There are a few questions we always get asked about travelling. The most common is how we can afford it at all alongside our day-to-day life and expenses at home, but after that the conversation usually drifts towards how we choose where to go, and when, and whether we ever get tired of travelling.
Most of our decisions are based on a combination of budget, activities we are keen on doing and ensuring that we have lots of variety each year regarding the places we visit. If, like us, you do not travel full-time, then there are added constraints with when you may be able to take time off work to travel. Here's the lowdown on some of our considerations when planning a trip...
- Think about your priorities and reasons for visiting, and how this may affect when you visit. When planning our trip to the Philippines last year, our biggest priority was swimming with whale sharks, giving us a relatively small time frame to help increase our chances (which had the secondary result of meaning we were there during high season with everyone else who had the same idea). However, if the main attractions/activities for us are year-round, we'll usually choose low season to visit. The weather may be worse, but we'd prefer to stand alone at a site being rained on than jostling with thousands of other visitors in the sunshine!
- Consider costs are different times. One of the reasons we are able to travel so often is that we keep our costs relatively low. Flight prices, accommodation, entrance fees, even transport costs can vary widely throughout the year. If travelling in low season, accommodation is often better arranged once there, with huge discounts available to fill empty rooms. In high season, the opposite is true, and booking in advance might secure a slight discount. The same is true for activities. We've arrived at a few archaeological sites in the past and been let in for free as we we the only visitors that day and the guards/ticket booth workers were just happy to have some people to chat to.
- Choosing where to go is always the trickiest part for us. Most travellers have a long list of dream destinations, and picking one over another is tough. Our decisions are often based on a few elements. Firstly, is there a reason we should visit soon? Will one of the places we are interested in change/become more popular/risk of instability etc. Burma/Myanmar had long been on our radar, and with the boycott lifted, interest in the region was exploding. It soon jumped to the top of our list, and we were very lucky to experience the country seeing only a few other tourists. Secondly, we try to balance out different types of holiday. Too many temples, and we stop appreciating them in the way we should. So over a year, we try to have a mix of archaeology, wildlife, cities and nature. If we can combine that with a range of environments (desert, jungle etc) too, then all the better! This helps us to approach a trip excited and without falling into making comparisons with the last trip.

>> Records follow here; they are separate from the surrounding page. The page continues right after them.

Definition diamond_bignum_modulo_floored (left right : DiamondIntView) : VM S DiamondValue :=
  let left_count := length (view_limbs left) in
  let right_count := length (view_limbs right) in
  let! quotient_ok := vm_malloc (limbs_bytes (if (left_count =? 0)%nat then 1 else left_count)) in
  let! remainder_ok := vm_malloc (limbs_bytes (right_count + 1)) in
  let! complement_ok := vm_malloc (limbs_bytes (right_count + 1)) in
  if negb quotient_ok || negb remainder_ok || negb complement_ok
  then vm_ret DIAMOND_NIL else
  let! ok := magnitude_divide (view_limbs left) (view_limbs right) in
  match ok with
  | None => vm_ret DIAMOND_NIL
  | Some (_, remainder) =>
      let remainder := take (magnitude_trim remainder (length remainder)) remainder in
      if (length remainder =? 0)%nat then vm_ret (DIAMOND_INT 0)
      else if eqb (view_negative left) (view_negative right) then
        bignum_canonicalize (view_negative right) remainder
      else
        bignum_canonicalize (view_negative right)
          (magnitude_subtract (view_limbs right) remainder)
  end.

End Operations.

Definition diamond_bignum_compare (left right : DiamondIntView) : Z :=
  if negb (eqb (view_negative left) (view_negative right))
  then (if view_negative left then -1 else 1)
  else
    let magnitude_comparison := magnitude_compare (view_limbs left) (view_limbs right) in
    if view_negative left then - magnitude_comparison else magnitude_comparison.

(** [hash ^= limb; hash *= K; hash ^= hash >> 33] over the limbs. *)
Fixpoint bignum_hash_loop (limbs : list Z) (hash : Z) : Z :=
  match limbs with
  | [] => hash
  | x :: rest =>
      let hash := Z.lxor hash x in
      let hash := to_u64 (hash * 18397679294719823053) in
      let hash := Z.lxor hash (Z.shiftr hash 33) in
      bignum_hash_loop rest hash
  end.

Definition diamond_bignum_hash (value : DiamondBignum) : Z :=
  bignum_hash_loop (Value.limbs value)
    (if Value.negative value then 11400714819323198485 else 15485907386658061715).

(** ** What an Int denotes *)

Definition signed (negative : bool) (z : Z) : Z := if negative then - z else z.

Definition view_value (v : DiamondIntView) : Z :=
  signed (view_negative v) (value_of (view_limbs v)).

(** A usable view: canonical limbs.  [view_ok] also excludes a negative zero,
    which [diamond_int_view] never builds. *)
Definition view_canonical (v : DiamondIntView) : Prop := canonical (view_limbs v).

Definition view_ok (v : DiamondIntView) : Prop :=
  view_canonical v /\ (view_limbs v = [] -> view_negative v = false).

Definition int_value (v : DiamondValue) : option Z :=
  match v with
  | DIAMOND_INT z => Some z
  | DIAMOND_OBJECT (OBJECT_BIGNUM b) =>
      Some (signed (Value.negative b) (value_of (Value.limbs b)))
  | _ => None
  end.

(** The representation invariant of src/bignum.h: a bignum is canonical and
    never holds a value that fits [int64_t]. *)
Definition canonical_int (v : DiamondValue) : Prop :=
  match v with
  | DIAMOND_INT z => in_i64 z
  | DIAMOND_OBJECT (OBJECT_BIGNUM b) =>
      canonical (Value.limbs b) /\
      ~ in_i64 (signed (Value.negative b) (value_of (Value.limbs b)))
  | _ => False
  end.

(** [v] is the Int [z]. *)
Definition represents (v : DiamondValue) (z : Z) : Prop :=
  canonical_int v /\ int_value v = Some z.

(** [m] returns the Int [z], or [DIAMOND_NIL] when an allocation failed; it
    always returns, and with plenty of memory it returns the Int. *)
Definition may_return {S} (m : VM S DiamondValue) (z : Z) : Prop :=
  forall s, exists v s', m s = Some (v, s') /\ (v = DIAMOND_NIL \/ represents v z).

Definition will_return {S} `{!VmHeap S} (m : VM S DiamondValue) (z : Z) : Prop :=
  forall plenty, PlentyHeap S plenty -> forall s, plenty s ->
  exists v s', m s = Some (v, s') /\ represents v z /\ plenty s'.

Definition computes {S} `{!VmHeap S} (m : VM S DiamondValue) (z : Z) : Prop :=
  may_return m z /\ will_return m z.

Lemma value_nonneg l : canonical l -> 0 <= value_of l.
Proof. intros [Hl _]. apply (eval_bounds BASE_gt_1 _ Hl). Qed.

(** Canonical representations are unique: Int equality is structural. *)
Lemma represents_unique v1 v2 z : represents v1 z -> represents v2 z -> v1 = v2.
Proof.
  intros [C1 I1] [C2 I2].
  destruct v1 as [| |z1| |[[n1 l1]|]| |]; try done;
  destruct v2 as [| |z2| |[[n2 l2]|]| |]; try done; simpl in *;
  injection I1 as E1; injection I2 as E2; subst z.
  - congruence.
  - destruct C2 as [_ C2]. exfalso. apply C2. by rewrite E2.
  - destruct C1 as [_ C1]. exfalso. apply C1. by rewrite <- E2.
  - destruct C1 as [C1 N1], C2 as [C2 N2].
    pose proof (value_nonneg _ C1). pose proof (value_nonneg _ C2).
    assert (value_of l1 = value_of l2 /\ n1 = n2) as [E ->].
    { unfold signed in *. destruct n1, n2; try (split; [lia|done]);
        exfalso; apply N1; base_lia. }
    destruct C1, C2.
    rewrite (trimmed_inj BASE_gt_1 l1 l2); done.
Qed.

Section Rules.

Context {S : Type} `{!VmHeap S}.

Lemma computes_ret v z : represents v z -> computes (S:=S) (vm_ret v) z.
Proof using Type. split; [|intros plenty HP]; intros s; eauto 10. Qed.

Lemma may_return_nil z : may_return (S:=S) (vm_ret DIAMOND_NIL) z.
Proof using Type. intros s. eauto 10. Qed.

(** A request for memory: the continuation may answer NIL when it fails. *)
Lemma computes_malloc n (k : bool -> VM S DiamondValue) z :
  computes (k true) z -> may_return (k false) z -> computes (vm_bind (vm_malloc n) k) z.
Proof using Type.
  intros [M W] F. split; [|intros plenty HP]; intros s; unfold vm_bind, vm_malloc.
  - destruct (malloc n s) as [[] s']; [apply M|apply F].
  - intros Hs. destruct (plenty_malloc n s Hs) as [E Hs'].
    destruct (malloc n s) as [b s']. simpl in *. subst. by apply W.
Qed.

Lemma may_return_malloc n (k : bool -> VM S DiamondValue) z :
  (forall b, may_return (k b) z) -> may_return (vm_bind (vm_malloc n) k) z.
Proof using Type.
  intros F s. unfold vm_bind, vm_malloc. destruct (malloc n s) as [b s']. apply F.
Qed.

Lemma computes_lift {A} (o : option A) a (k : A -> VM S DiamondValue) z :
  o = Some a -> computes (k a) z -> computes (vm_bind (vm_lift o) k) z.
Proof using Type.
  intros -> [M W]. split; [apply M|apply W].
Qed.

Lemma in_i64_dec v :
  (INT64_MIN <=? v) && (v <=? INT64_MAX) = true <-> in_i64 v.
Proof using Type.
  unfold in_i64. rewrite andb_true_iff, !Z.leb_le. done.
Qed.
Lemma magnitude_divide_word_spec l :
  limbs_ok l ->
  let '(q, w) := magnitude_divide_word l in
  canonical q /\ 0 <= w < two_32 /\ value_of l = two_32 * value_of q + w.
Proof.
  intros Hl. unfold magnitude_divide_word.
  pose proof (magnitude_divide_word_loop_spec l Hl) as H.
  destruct (magnitude_divide_word_loop l) as [q r]. destruct H as (Hq & Hr & _ & Hv).
  destruct (trim_limbs_spec q Hq) as (Hc & Hv' & _).
  rewrite to_u32_small by done. split; [done|]. split; [done|]. lia.
Qed.

Lemma magnitude_to_words_loop_spec room l :
  canonical l -> value_of l < two_32 ^ Z.of_nat room ->
  exists ws, magnitude_to_words_loop room l = Some ws /\ words_ok ws /\ trimmed ws /\
    words_value ws = value_of l /\ (length ws <= room)%nat.
Proof.
  revert l. induction room as [|n IH]; intros l Hc Hv; cbn [magnitude_to_words_loop].
  - simpl in Hv. pose proof (value_nonneg _ Hc).
    rewrite (trimmed_zero BASE_gt_1 l (proj1 Hc) (proj2 Hc) ltac:(lia)).
    exists []. repeat split; try constructor; done.
  - destruct (Nat.eqb_spec (length l) 0) as [E|E].
    { destruct l; [|done]. exists []. repeat split; try constructor; simpl; done || lia. }
    pose proof (magnitude_divide_word_spec l (proj1 Hc)) as H.
    destruct (magnitude_divide_word l) as [q w]. destruct H as (Hq & Hw & Heq).
    rewrite pow_S in Hv.
    destruct (IH q Hq) as (ws & E' & Hws & Ht & Hv' & Hlen).
    { pose proof (value_nonneg _ Hq). nia. }
    rewrite E'. exists (w :: ws).
    assert (Hval : words_value (w :: ws) = value_of l) by (cbn [eval]; lia).
    split; [done|]. split; [by apply in_base_cons|]. split; [|split; [done|simpl; lia]].
    destruct ws as [|w' ws]; [|done]. cbn [eval] in Hval. intros [= ->].
    apply E. rewrite (trimmed_zero BASE_gt_1 l (proj1 Hc) (proj2 Hc) ltac:(lia)). done.
Qed.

By mixing up environments, climates and activities, we never get tired of seeing the same things or experience 'travel fatigue'. Other people prefer to stick to one region, and explore it fully before moving on, so it's entirely dependent on your travel preferences and personality!
- Think about the type of activities you enjoy doing, and see what countries offer the best opportunities. I love ancient history, so archaeological sites are often top of my agenda. I also adore seeing animals in the wild, and extreme sports/adventures. So a country which can cater for that is often at the top of the list. Neither F or I are big beach lovers (unless diving), so many small islands, although beautiful, hold little interest for us.
- Do you have any links in that country? China was never in our immediate plans until F's brother moved there, providing us with the opportunity to visit him and save some money on accommodation whilst we were at it! Visiting friends/family can help keep the budget low, and experience a small glimpse of life as an expat in that country.
- If stretching to a big trip isn't possible within your time or budget, why not look for more local city breaks? Europe probably has the best opportunities for this, with numerous online deals for weekend getaways, especially during the winter. But even a domestic trip to a new city or part of the countryside can result in new experiences and appreciation for your home country.